Take note of the following areas in which security levels are implemented in Studio Server.
Studio Server uses its own user definitions and passwords which are used to authenticate the clients with Studio Server. The Server applies the business logic and authorization rules as to what a specific user is allowed to do. The Server itself always uses the configured database user that has “Full” access to the database.
Note: This is true for a standard installation only. In case the instructions are followed as outlined in Security checkpoints below, access for the database user is more restricted.
Studio Server user passwords are stored encrypted inside the database.
Tickets instead of passwords
For each client session, a ticket is created and returned to the client application. Instead of sending passwords, the ticket is sent along each SOAP call (between the client application and the Server).
If you raise the security level of your Web browser, cookie support might get disabled implicitly. However, cookies are used by Studio Server so make sure that they are enabled again after raising the security level.
Verify the following areas to see if you want to increase the security of the system.
MySQL user root password
The standard MySQL user root does not have a password. Set a password for root (or even better: disable the root user and create a new MySQL user account with a password) and enter this user and password into the config.php file for Studio Server as well.
Database user privileges
If you want to reduce the privileges for the newly created database user, the following is the minimal set of required privileges:
- Installation: ALL
- Everyday: SELECT, INSERT, UPDATE, DELETE on all tables in the Studio Server database, CREATE TEMPORARY TABLES system privilege
- Adding/removing custom properties: ALTER on smart_objects, smart_deleted-objects tables
- Installation: ALL
- Everyday: SELECT, INSERT, UPDATE, DELETE on all tables in the Studio Server database, CREATE TABLE, DROP TABLE on tempdb database
- Adding/removing custom properties: ALTER on smart_objects, smart_deletedobjects tables
- Not applicable: a minimal set of privileges was already defined during the Oracle installation steps of Studio Server.
If you use the file system for file storage, the default location is the File Store directory in the root of your disk.
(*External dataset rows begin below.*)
Lemma quotes_covered_witness :
  ∃ m bals quote, GetMarketByAssets (st_markets ServiceExamples.start) (base_of pair) (quote_of pair) = Ret m ∧
    quoted = [quote] ∧ 0 < pvw_Amount quote < 2 ^ 64 ∧
    0 ≤ (if xorb (TRADE_TYPE_SELL =? TRADE_TYPE_BUY) (bool_decide (base = BaseAsset m)) then pvw_Amount quote else 1000000)
      < confirmed bals (if TRADE_TYPE_SELL =? TRADE_TYPE_BUY then BaseAsset m else QuoteAsset m).
Proof.
  destruct (quotes_covered sell ServiceExamples.start (fst run) quoted)
    as (_ & _ & m & bals & q & Hm & _ & _ & Hl & _ & Hpos & Hlt & _).
  - unfold is_u64. cbn. lia.
  - assert (GetMarketByAssets (st_markets ServiceExamples.start) (base_of (ptr_Market sell)) (quote_of (ptr_Market sell)) = Ret pluggable)
      as -> by (vm_compute; reflexivity).
    intros m [= <-]. exact pluggable_wf.
  - rewrite <- run_quoted. exact (surjective_pairing run).
  - exists m, bals, q. split_and!; [exact Hm | exact Hl | exact (proj1 Hpos) | exact (proj2 Hpos) | exact (proj1 Hlt) | exact (proj2 Hlt)].
Defined.
End TradeHandlerExamples.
Change this into a better place and set the location in the config.php file of Studio Server. Next, make sure the access rights are set as narrow as possible.
Studio Server ships with a default user account with full admin rights (username woodwing, password ww) thereby giving full access to the system. Since this account is mentioned in various places in the online help, we strongly advise to change the password and/or to deactivate this account in order to prevent unauthorized access. Be sure to create a user with administrative rights first though.
SSL can be used as a means of securing the connection between the applications server and client applications.
Note: For more information about setting up clients and servers by enabling SSL, see Using SSL in Studio Server.
It is recommended to remove the wwtest/ folder from production installations since the scripts it contains provide a wealth of configuration and installation information which can be useful to potential attackers.